Quadratic polynomials are a type of polynomial that are extremely common in algebra. They take the general form: \( ax^2 + bx + c \), where \( a \), \( b \), and \( c \) are constants.
Here is what each part means:

• \( a \) is the coefficient of the quadratic term \( x^2 \).
• \( b \) is the coefficient of the linear term \( x \).
• \( c \) is the constant term with no variable attached.

Quadratic polynomials can be solved in many different ways, including factoring, using the quadratic formula, or completing the square. Each method provides a way to find the values of \( x \) that satisfy the quadratic equation when set to zero, which are also known as the roots or solutions of the polynomial.
In our example, the quadratic polynomial is \( 12x^2 - x - 6 \), where \( a = 12 \), \( b = -1 \), and \( c = -6 \). The goal is to factor this expression into a product of simpler polynomials.

Factoring by grouping is a method used to factor certain polynomial expressions. It involves rearranging the terms of a polynomial and grouping them in pairs in such a way that each pair can be factored separately.
Here's a step-by-step breakdown of how it works:

• First, identify any common factors in the groups of terms. These groups are usually selected so that a common factor exists.
• Then, factor out the common factor from each group.
• Finally, if there is a common binomial factor between the two groups, factor it out of the expression.

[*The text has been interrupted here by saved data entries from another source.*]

(** ** Errors leave the builder as it was *)

Lemma allocate_lease_loop_not_err fuel b e b' : allocate_lease_loop fuel b <> (Err e, b').
Proof.
  revert b. induction fuel as [|fuel IH]; intros b H; [done|]. simpl in H.
  bm_err. simpl in H. by destruct (_ !! _); [apply IH in H|].
Qed.

Lemma check_lease_chain_state chain b r b' : check_lease_chain chain b = (r, b') -> b' = b.
Proof.
  induction chain as [|id chain IH]; simpl; [by intros [= <- <-]|].
  unfold bbind, bget, bguard. destruct (bool_decide _); simpl; [by intros [= <- <-] | auto].
Qed.

Lemma op_error_state op b e b' : run_op op b = (Err e, b') ->
  b' = b \/ exists name, op = Do_label name /\ e = B_TooManyLabels
              /\ b' = set_b_labels (b_labels b ∪ {[name]}) b.
Proof.
  intros H.
  destruct op; simpl in H; unfold try_set_section_privilege, try_emit, try_db_bytes, try_dw_words,
    try_label, try_align, try_bank_lease, try_bank_release, try_bank_release_to, try_branch,
    try_far_call, try_yield_op, try_trace_probe, try_assert_bank, pre_layout_op,
    pre_layout_op_unchecked, legalization_op_unchecked, guard_interrupt_vector_payload,
    guard_inline_data in H; bm_err; try (by left).
  - left. destruct (try_set_privilege _ _); congruence.
  - right. exists name. destruct (checked_add _ _ _); [done|]. by bm_err.
  - left. destruct (active_lease_spec id b) as [spec|]; bm_err; done.
  - left. by apply check_lease_chain_state in H.
  - by unfold allocate_lease_id in H; apply allocate_lease_loop_not_err in H.
Qed.

(** ** The invariant of a session *)

Definition permitted_view (p : SectionPrivilege) (v : SectionItemView) : Prop :=
  forall eff, view_machine_effect v = Some eff -> permits_effect p eff = true.

(** A reference reading of the lease discipline: which bank leases are held
    after an item, or [None] when the item breaks the discipline (acquiring a
    held lease, releasing or naming one that is not held, yielding while any is
    held). *)
Definition lease_step (active : gmap LeaseId BankLeaseSpec) (v : SectionItemView)
    : option (gmap LeaseId BankLeaseSpec) :=
  match v with
  | View_PreLayoutOp o =>
      match item_data o with
      | Op_BankLease spec =>
          match active !! spec_lease_id spec with
          | None => Some (<[spec_lease_id spec := spec]> active)
          | Some _ => None
          end
      | Op_BankRelease id _ =>
          match active !! id with Some _ => Some (delete id active) | None => None end
      | Op_Yield _ => if bool_decide (active = ∅) then Some active else None
      | _ => Some active
      end
  | View_LegalizationOp o =>
      match item_data o with
      | Op_FarCall _ chain =>
          if forallb (fun id => bool_decide (is_Some (active !! id))) chain then Some active
          else None
      end
  | _ => Some active
  end.
Definition lease_replay (vs : list SectionItemView) : option (gmap LeaseId BankLeaseSpec) :=
  foldl (fun o v => o ≫= (fun active => lease_step active v)) (Some ∅) vs.

Definition label_of (v : SectionItemView) : option Label :=
  match v with View_Label o => Some (item_data o) | _ => None end.
Definition labels_of (vs : list SectionItemView) : list Label := omap label_of vs.

(** Everything but labels: the payload of an interrupt-vector section. *)
Definition payload_of (v : SectionItemView) : option (option SymbolicBranch) :=
  match v with
  | View_Label _ => None
  | View_Branch o => Some (Some (item_data o))
  | _ => Some None
  end.
Definition is_data (v : SectionItemView) : bool :=
  match v with View_DataBlock _ => true | _ => false end.

Record section_inv (s : AsmSection) (labels : gset SymbolName) (nid : Z)
    (active : gmap LeaseId BankLeaseSpec) : Prop := {
  inv_sequenced : well_sequenced s;
  inv_permitted : Forall (permitted_view (sec_privilege s)) (iter_items s);
  inv_leases : lease_replay (iter_items s) = Some active;
  inv_inline : SectionRole_permits_inline_data (sec_role s) = false ->
               Forall (fun v => is_data v = false) (iter_items s);
  inv_label_names : NoDup (label_name <$> labels_of (iter_items s));
  inv_label_set : forall l, l ∈ labels_of (iter_items s) -> label_name l ∈ labels;
  inv_label_ids : forall i l, labels_of (iter_items s) !! i = Some l ->
                  label_id l = SymbolId_new (Z.of_nat i);
  inv_next_id : nid = zlen (labels_of (iter_items s));
  inv_vector : forall iv, sec_interrupt_vector s = Some iv ->
               sec_role s = Role_InterruptVector
               /\ omap payload_of (iter_items s)
                  = [Some (SymbolicBranch_interrupt_vector_jp (iv_target iv))];
}.

Definition builder_inv (b : Builder) : Prop :=
  section_inv (b_section b) (b_labels b) (b_next_label_id b) (b_active_leases b).

Lemma lease_replay_snoc vs v :
  lease_replay (vs ++ [v]) = lease_replay vs ≫= (fun active => lease_step active v).
Proof. unfold lease_replay. by rewrite foldl_app. Qed.

(** What a push must satisfy to keep the invariant. *)
Lemma section_inv_push {E} s labels nid active ep s' labels' nid' active' :
  section_inv s labels nid active -> @push E s ep = Ok s' ->
  (forall n, permitted_view (sec_privilege s) (emitted_view n ep)) ->
  (forall n, lease_step active (emitted_view n ep) = Some active') ->
  (SectionRole_permits_inline_data (sec_role s) = false ->
     forall n, is_data (emitted_view n ep) = false) ->
  (forall n, match label_of (emitted_view n ep) with
     | None => labels' = labels /\ nid' = nid
     | Some l => (label_name l ∉ labels) /\ labels' = labels ∪ {[label_name l]}
                 /\ label_id l = SymbolId_new nid /\ nid' = nid + 1
     end) ->
  (sec_role s = Role_InterruptVector -> is_Some (sec_interrupt_vector s) ->
     forall n, payload_of (emitted_view n ep) = None) ->
  section_inv s' labels' nid' active'.
Proof.
  intros [] Hp Heff Hlease Hdata Hlab Hvec.
  destruct (push_iter_items _ _ _ inv_sequenced0 Hp) as (Hw & n & Hi).
  pose proof (push_head _ _ _ Hp) as Hh. injection Hh as Hid Hrole Hname Hiv Hpriv Hal Hsz.
  specialize (Hlab n). unfold labels_of in *.
  destruct (label_of (emitted_view n ep)) as [l|] eqn:Hl.
  - destruct Hlab as (Hnew & -> & Hlid & ->).
    assert (Hom : omap label_of (iter_items s') = omap label_of (iter_items s) ++ [l])
      by (rewrite Hi, omap_app; simpl; by rewrite Hl).
    constructor; unfold labels_of; rewrite ?Hom, ?Hrole, ?Hpriv, ?Hiv; try done.
    + rewrite Hi, Forall_app, Forall_singleton. auto.
    + rewrite Hi, lease_replay_snoc, inv_leases0. simpl. auto.
    + intros Hr. rewrite Hi, Forall_app, Forall_singleton. auto.
    + rewrite fmap_app, NoDup_app. simpl. split_and!; [done| |apply NoDup_singleton].
      intros x (l' & -> & Hl')%list_elem_of_fmap Hx%list_elem_of_singleton.
      rewrite <- Hx in Hnew. by destruct Hnew; apply inv_label_set0.
    + intros l' [Hl'|Hl'%list_elem_of_singleton]%elem_of_app; clear inv_vector0; set_solver.
    + intros i l' [Hl'|[Hge Hl']]%lookup_app_Some; [auto|].
      apply list_lookup_singleton_Some in Hl' as [Hi0 ->]. rewrite Hlid. f_equal. unfold zlen in *. lia.
    + rewrite zlen_app, inv_next_id0. done.
    + intros iv Hiv'. destruct (inv_vector0 iv Hiv') as [Hr Hpay]. split; [done|].
      rewrite Hi, omap_app, Hpay. simpl. rewrite Hvec by eauto. done.
  - destruct Hlab as [-> ->].
    assert (Hom : omap label_of (iter_items s') = omap label_of (iter_items s))
      by (rewrite Hi, omap_app; simpl; by rewrite Hl, app_nil_r).
    constructor; unfold labels_of; rewrite ?Hom, ?Hrole, ?Hpriv, ?Hiv; try done.
    + rewrite Hi, Forall_app, Forall_singleton. auto.
    + rewrite Hi, lease_replay_snoc, inv_leases0. simpl. auto.
    + intros Hr. rewrite Hi, Forall_app, Forall_singleton. auto.
    + intros iv Hiv'. destruct (inv_vector0 iv Hiv') as [Hr Hpay]. split; [done|].
      rewrite Hi, omap_app, Hpay. simpl. rewrite Hvec by eauto. done.
Qed.

(** The builder-level form for items other than labels. *)
Lemma builder_inv_push b ep s active' :
  builder_inv b -> push (b_section b) (ep, b_cur_provenance b) = Ok (E := BuilderError) s ->
  (forall n, permitted_view (sec_privilege (b_section b)) (emitted_view n (ep, b_cur_provenance b))) ->
  (forall n, lease_step (b_active_leases b) (emitted_view n (ep, b_cur_provenance b)) = Some active') ->
  (SectionRole_permits_inline_data (sec_role (b_section b)) = false ->
     match ep with Emit_data_block _ => False | _ => True end) ->
  (sec_role (b_section b) = Role_InterruptVector ->
     is_Some (sec_interrupt_vector (b_section b)) -> False) ->
  match ep with Emit_label _ => False | _ => True end ->
  section_inv s (b_labels b) (b_next_label_id b) active'.
Proof.
  intros Hb Hp Hperm Hlease Hdata Hvec Hlab.
  eapply section_inv_push; [exact Hb | exact Hp | done | done | | |].
  - intros Hr n. specialize (Hdata Hr). by destruct ep.
  - intros n. by destruct ep.
  - intros Hr Hiv. by destruct (Hvec Hr Hiv).
Qed.

Ltac unfold_ops H :=
  unfold try_emit, try_db_bytes, try_dw_words, try_label, try_align, try_bank_lease,
    try_bank_release, try_bank_release_to, try_branch, try_far_call, try_yield_op,
    try_trace_probe, try_assert_bank, pre_layout_op, pre_layout_op_unchecked,
    legalization_op_unchecked, guard_interrupt_vector_payload, guard_inline_data in H.

(** The payload guard, as the push lemma wants it. *)
Lemma unsealed s :
  bool_decide (sec_role s = Role_InterruptVector)
    && match sec_interrupt_vector s with Some _ => true | None => false end = false ->
  sec_role s = Role_InterruptVector -> is_Some (sec_interrupt_vector s) -> False.
Proof.
  intros H Hr [iv Hiv]. rewrite Hr, Hiv in H. by rewrite bool_decide_true in H.
Qed.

In our case, the polynomial \( 12x^2 - x - 6 \) was rewritten as \( 12x^2 + 8x - 9x - 6 \). The terms were grouped as \((12x^2 + 8x) + (-9x - 6)\). From each group, \( 4x \) and \(-3\) are factored out respectively, resulting in \( 4x(3x + 2) - 3(3x + 2) \). Notice how \( 3x + 2 \) appears in both terms - this is the common binomial factor that can be factored out, leading to the final factorized form \((4x - 3)(3x + 2)\).

Polynomial coefficients are the numbers that multiply the variable terms in a polynomial. They are crucial in determining the characteristics and behavior of the polynomial.
Let's explore this concept further:

• The leading coefficient is the number in front of the highest degree term, determining the polynomial's global shape.
• The constant term, or the term with no variable factor, provides the polynomial's value when all variables are zero.
• Intermediate coefficients affect the polynomial's direction and symmetry.

For the polynomial \( 12x^2 - x - 6 \):

• The leading coefficient \( a \) is 12, indicating that as \( x \) becomes very large or very small, \( \pm12x^2 \) will dominate the polynomial's behavior.
• The linear coefficient \( b \) is -1, influencing the slope of the parabola represented by the polynomial when graphing.
• The constant term \( c \) is -6, which is the value of the polynomial when \( x = 0 \).

Understanding coefficients helps us factor, graph, and solve polynomials effectively.